[Task material]:
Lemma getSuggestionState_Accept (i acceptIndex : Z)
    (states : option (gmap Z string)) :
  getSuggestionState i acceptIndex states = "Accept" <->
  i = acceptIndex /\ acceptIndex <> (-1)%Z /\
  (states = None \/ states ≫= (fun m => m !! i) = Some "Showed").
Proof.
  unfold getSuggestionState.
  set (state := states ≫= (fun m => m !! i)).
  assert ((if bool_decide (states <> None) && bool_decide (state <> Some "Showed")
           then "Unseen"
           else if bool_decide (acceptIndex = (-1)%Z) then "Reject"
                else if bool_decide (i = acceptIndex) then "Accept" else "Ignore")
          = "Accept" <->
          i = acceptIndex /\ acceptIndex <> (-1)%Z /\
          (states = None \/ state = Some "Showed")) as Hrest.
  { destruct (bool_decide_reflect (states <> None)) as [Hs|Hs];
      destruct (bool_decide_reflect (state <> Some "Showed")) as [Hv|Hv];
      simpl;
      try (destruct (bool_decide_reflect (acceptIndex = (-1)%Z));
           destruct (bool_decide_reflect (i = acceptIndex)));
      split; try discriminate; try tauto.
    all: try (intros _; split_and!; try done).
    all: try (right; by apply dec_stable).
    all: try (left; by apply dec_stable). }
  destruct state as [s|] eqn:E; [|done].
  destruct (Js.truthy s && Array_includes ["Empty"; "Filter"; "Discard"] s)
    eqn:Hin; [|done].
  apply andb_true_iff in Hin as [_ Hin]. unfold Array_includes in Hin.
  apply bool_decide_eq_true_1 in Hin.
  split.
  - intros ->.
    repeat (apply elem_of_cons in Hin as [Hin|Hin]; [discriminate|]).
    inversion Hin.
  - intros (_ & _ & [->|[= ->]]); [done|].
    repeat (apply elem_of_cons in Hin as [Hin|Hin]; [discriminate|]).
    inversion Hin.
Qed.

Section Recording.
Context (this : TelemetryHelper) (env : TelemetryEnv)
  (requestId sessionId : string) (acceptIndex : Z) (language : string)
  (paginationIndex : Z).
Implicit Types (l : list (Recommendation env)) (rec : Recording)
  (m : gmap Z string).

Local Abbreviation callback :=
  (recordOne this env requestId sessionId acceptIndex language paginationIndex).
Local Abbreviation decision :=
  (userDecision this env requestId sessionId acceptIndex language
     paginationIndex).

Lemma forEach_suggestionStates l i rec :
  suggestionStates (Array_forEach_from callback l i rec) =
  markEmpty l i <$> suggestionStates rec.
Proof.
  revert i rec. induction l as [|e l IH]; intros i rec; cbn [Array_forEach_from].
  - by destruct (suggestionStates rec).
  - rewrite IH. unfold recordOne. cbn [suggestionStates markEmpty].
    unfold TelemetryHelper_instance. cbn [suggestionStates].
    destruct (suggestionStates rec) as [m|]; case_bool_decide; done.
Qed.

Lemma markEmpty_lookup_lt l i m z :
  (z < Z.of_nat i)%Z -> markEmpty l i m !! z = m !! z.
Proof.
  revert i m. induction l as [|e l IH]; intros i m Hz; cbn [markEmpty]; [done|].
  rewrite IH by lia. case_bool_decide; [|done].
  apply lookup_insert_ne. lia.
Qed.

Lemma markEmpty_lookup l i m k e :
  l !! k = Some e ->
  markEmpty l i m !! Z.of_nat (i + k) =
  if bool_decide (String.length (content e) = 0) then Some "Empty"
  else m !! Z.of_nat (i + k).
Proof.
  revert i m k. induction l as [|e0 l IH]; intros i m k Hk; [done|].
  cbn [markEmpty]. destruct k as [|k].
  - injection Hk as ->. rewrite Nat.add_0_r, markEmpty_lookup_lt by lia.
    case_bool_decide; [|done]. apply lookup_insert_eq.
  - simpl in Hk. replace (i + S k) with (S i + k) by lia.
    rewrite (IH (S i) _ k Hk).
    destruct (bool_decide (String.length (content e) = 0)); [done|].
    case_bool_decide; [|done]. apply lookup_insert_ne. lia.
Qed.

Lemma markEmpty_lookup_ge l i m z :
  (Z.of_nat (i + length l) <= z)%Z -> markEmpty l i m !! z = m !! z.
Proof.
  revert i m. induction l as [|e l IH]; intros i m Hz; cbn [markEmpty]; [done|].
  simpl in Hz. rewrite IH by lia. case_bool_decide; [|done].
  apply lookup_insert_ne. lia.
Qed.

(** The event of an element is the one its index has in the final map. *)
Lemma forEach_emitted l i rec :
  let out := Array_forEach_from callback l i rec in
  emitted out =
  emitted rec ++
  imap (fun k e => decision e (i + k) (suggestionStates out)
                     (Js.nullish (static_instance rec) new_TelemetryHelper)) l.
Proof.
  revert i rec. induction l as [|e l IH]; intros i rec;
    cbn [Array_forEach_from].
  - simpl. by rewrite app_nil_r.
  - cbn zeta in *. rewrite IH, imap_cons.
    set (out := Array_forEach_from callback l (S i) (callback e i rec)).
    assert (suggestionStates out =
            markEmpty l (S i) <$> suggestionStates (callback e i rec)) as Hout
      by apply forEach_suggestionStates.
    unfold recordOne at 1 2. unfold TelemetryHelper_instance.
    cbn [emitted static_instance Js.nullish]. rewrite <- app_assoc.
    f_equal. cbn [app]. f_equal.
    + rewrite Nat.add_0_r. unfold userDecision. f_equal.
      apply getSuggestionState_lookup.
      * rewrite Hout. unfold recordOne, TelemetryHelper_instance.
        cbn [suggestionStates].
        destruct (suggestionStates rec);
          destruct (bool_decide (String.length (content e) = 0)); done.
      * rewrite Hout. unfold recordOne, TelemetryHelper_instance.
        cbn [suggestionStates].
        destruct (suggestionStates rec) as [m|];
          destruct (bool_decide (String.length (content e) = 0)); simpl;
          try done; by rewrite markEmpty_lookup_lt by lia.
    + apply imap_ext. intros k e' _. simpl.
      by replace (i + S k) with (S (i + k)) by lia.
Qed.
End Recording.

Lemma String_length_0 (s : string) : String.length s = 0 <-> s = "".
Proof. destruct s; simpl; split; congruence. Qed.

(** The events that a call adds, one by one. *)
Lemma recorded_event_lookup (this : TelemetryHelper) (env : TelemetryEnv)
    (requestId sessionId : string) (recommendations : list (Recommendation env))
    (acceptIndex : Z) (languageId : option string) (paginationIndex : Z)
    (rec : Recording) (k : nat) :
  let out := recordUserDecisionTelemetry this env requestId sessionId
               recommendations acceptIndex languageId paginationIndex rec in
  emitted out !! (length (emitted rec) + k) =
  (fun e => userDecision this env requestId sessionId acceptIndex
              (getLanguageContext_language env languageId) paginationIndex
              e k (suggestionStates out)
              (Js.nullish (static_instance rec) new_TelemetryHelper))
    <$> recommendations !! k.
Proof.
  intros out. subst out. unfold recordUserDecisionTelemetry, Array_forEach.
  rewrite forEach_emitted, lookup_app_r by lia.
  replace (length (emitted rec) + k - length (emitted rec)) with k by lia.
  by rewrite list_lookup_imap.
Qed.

[Work item]: Each record, exactly as written, is to be printed again.

[Written answer]:
Lemma getSuggestionState_Accept (i acceptIndex : Z)
    (states : option (gmap Z string)) :
  getSuggestionState i acceptIndex states = "Accept" <->
  i = acceptIndex /\ acceptIndex <> (-1)%Z /\
  (states = None \/ states ≫= (fun m => m !! i) = Some "Showed").
Proof.
  unfold getSuggestionState.
  set (state := states ≫= (fun m => m !! i)).
  assert ((if bool_decide (states <> None) && bool_decide (state <> Some "Showed")
           then "Unseen"
           else if bool_decide (acceptIndex = (-1)%Z) then "Reject"
                else if bool_decide (i = acceptIndex) then "Accept" else "Ignore")
          = "Accept" <->
          i = acceptIndex /\ acceptIndex <> (-1)%Z /\
          (states = None \/ state = Some "Showed")) as Hrest.
  { destruct (bool_decide_reflect (states <> None)) as [Hs|Hs];
      destruct (bool_decide_reflect (state <> Some "Showed")) as [Hv|Hv];
      simpl;
      try (destruct (bool_decide_reflect (acceptIndex = (-1)%Z));
           destruct (bool_decide_reflect (i = acceptIndex)));
      split; try discriminate; try tauto.
    all: try (intros _; split_and!; try done).
    all: try (right; by apply dec_stable).
    all: try (left; by apply dec_stable). }
  destruct state as [s|] eqn:E; [|done].
  destruct (Js.truthy s && Array_includes ["Empty"; "Filter"; "Discard"] s)
    eqn:Hin; [|done].
  apply andb_true_iff in Hin as [_ Hin]. unfold Array_includes in Hin.
  apply bool_decide_eq_true_1 in Hin.
  split.
  - intros ->.
    repeat (apply elem_of_cons in Hin as [Hin|Hin]; [discriminate|]).
    inversion Hin.
  - intros (_ & _ & [->|[= ->]]); [done|].
    repeat (apply elem_of_cons in Hin as [Hin|Hin]; [discriminate|]).
    inversion Hin.
Qed.

Section Recording.
Context (this : TelemetryHelper) (env : TelemetryEnv)
  (requestId sessionId : string) (acceptIndex : Z) (language : string)
  (paginationIndex : Z).
Implicit Types (l : list (Recommendation env)) (rec : Recording)
  (m : gmap Z string).

Local Abbreviation callback :=
  (recordOne this env requestId sessionId acceptIndex language paginationIndex).
Local Abbreviation decision :=
  (userDecision this env requestId sessionId acceptIndex language
     paginationIndex).

Lemma forEach_suggestionStates l i rec :
  suggestionStates (Array_forEach_from callback l i rec) =
  markEmpty l i <$> suggestionStates rec.
Proof.
  revert i rec. induction l as [|e l IH]; intros i rec; cbn [Array_forEach_from].
  - by destruct (suggestionStates rec).
  - rewrite IH. unfold recordOne. cbn [suggestionStates markEmpty].
    unfold TelemetryHelper_instance. cbn [suggestionStates].
    destruct (suggestionStates rec) as [m|]; case_bool_decide; done.
Qed.

Lemma markEmpty_lookup_lt l i m z :
  (z < Z.of_nat i)%Z -> markEmpty l i m !! z = m !! z.
Proof.
  revert i m. induction l as [|e l IH]; intros i m Hz; cbn [markEmpty]; [done|].
  rewrite IH by lia. case_bool_decide; [|done].
  apply lookup_insert_ne. lia.
Qed.

Lemma markEmpty_lookup l i m k e :
  l !! k = Some e ->
  markEmpty l i m !! Z.of_nat (i + k) =
  if bool_decide (String.length (content e) = 0) then Some "Empty"
  else m !! Z.of_nat (i + k).
Proof.
  revert i m k. induction l as [|e0 l IH]; intros i m k Hk; [done|].
  cbn [markEmpty]. destruct k as [|k].
  - injection Hk as ->. rewrite Nat.add_0_r, markEmpty_lookup_lt by lia.
    case_bool_decide; [|done]. apply lookup_insert_eq.
  - simpl in Hk. replace (i + S k) with (S i + k) by lia.
    rewrite (IH (S i) _ k Hk).
    destruct (bool_decide (String.length (content e) = 0)); [done|].
    case_bool_decide; [|done]. apply lookup_insert_ne. lia.
Qed.

Lemma markEmpty_lookup_ge l i m z :
  (Z.of_nat (i + length l) <= z)%Z -> markEmpty l i m !! z = m !! z.
Proof.
  revert i m. induction l as [|e l IH]; intros i m Hz; cbn [markEmpty]; [done|].
  simpl in Hz. rewrite IH by lia. case_bool_decide; [|done].
  apply lookup_insert_ne. lia.
Qed.

(** The event of an element is the one its index has in the final map. *)
Lemma forEach_emitted l i rec :
  let out := Array_forEach_from callback l i rec in
  emitted out =
  emitted rec ++
  imap (fun k e => decision e (i + k) (suggestionStates out)
                     (Js.nullish (static_instance rec) new_TelemetryHelper)) l.
Proof.
  revert i rec. induction l as [|e l IH]; intros i rec;
    cbn [Array_forEach_from].
  - simpl. by rewrite app_nil_r.
  - cbn zeta in *. rewrite IH, imap_cons.
    set (out := Array_forEach_from callback l (S i) (callback e i rec)).
    assert (suggestionStates out =
            markEmpty l (S i) <$> suggestionStates (callback e i rec)) as Hout
      by apply forEach_suggestionStates.
    unfold recordOne at 1 2. unfold TelemetryHelper_instance.
    cbn [emitted static_instance Js.nullish]. rewrite <- app_assoc.
    f_equal. cbn [app]. f_equal.
    + rewrite Nat.add_0_r. unfold userDecision. f_equal.
      apply getSuggestionState_lookup.
      * rewrite Hout. unfold recordOne, TelemetryHelper_instance.
        cbn [suggestionStates].
        destruct (suggestionStates rec);
          destruct (bool_decide (String.length (content e) = 0)); done.
      * rewrite Hout. unfold recordOne, TelemetryHelper_instance.
        cbn [suggestionStates].
        destruct (suggestionStates rec) as [m|];
          destruct (bool_decide (String.length (content e) = 0)); simpl;
          try done; by rewrite markEmpty_lookup_lt by lia.
    + apply imap_ext. intros k e' _. simpl.
      by replace (i + S k) with (S (i + k)) by lia.
Qed.
End Recording.

Lemma String_length_0 (s : string) : String.length s = 0 <-> s = "".
Proof. destruct s; simpl; split; congruence. Qed.

(** The events that a call adds, one by one. *)
Lemma recorded_event_lookup (this : TelemetryHelper) (env : TelemetryEnv)
    (requestId sessionId : string) (recommendations : list (Recommendation env))
    (acceptIndex : Z) (languageId : option string) (paginationIndex : Z)
    (rec : Recording) (k : nat) :
  let out := recordUserDecisionTelemetry this env requestId sessionId
               recommendations acceptIndex languageId paginationIndex rec in
  emitted out !! (length (emitted rec) + k) =
  (fun e => userDecision this env requestId sessionId acceptIndex
              (getLanguageContext_language env languageId) paginationIndex
              e k (suggestionStates out)
              (Js.nullish (static_instance rec) new_TelemetryHelper))
    <$> recommendations !! k.
Proof.
  intros out. subst out. unfold recordUserDecisionTelemetry, Array_forEach.
  rewrite forEach_emitted, lookup_app_r by lia.
  replace (length (emitted rec) + k - length (emitted rec)) with k by lia.
  by rewrite list_lookup_imap.
Qed.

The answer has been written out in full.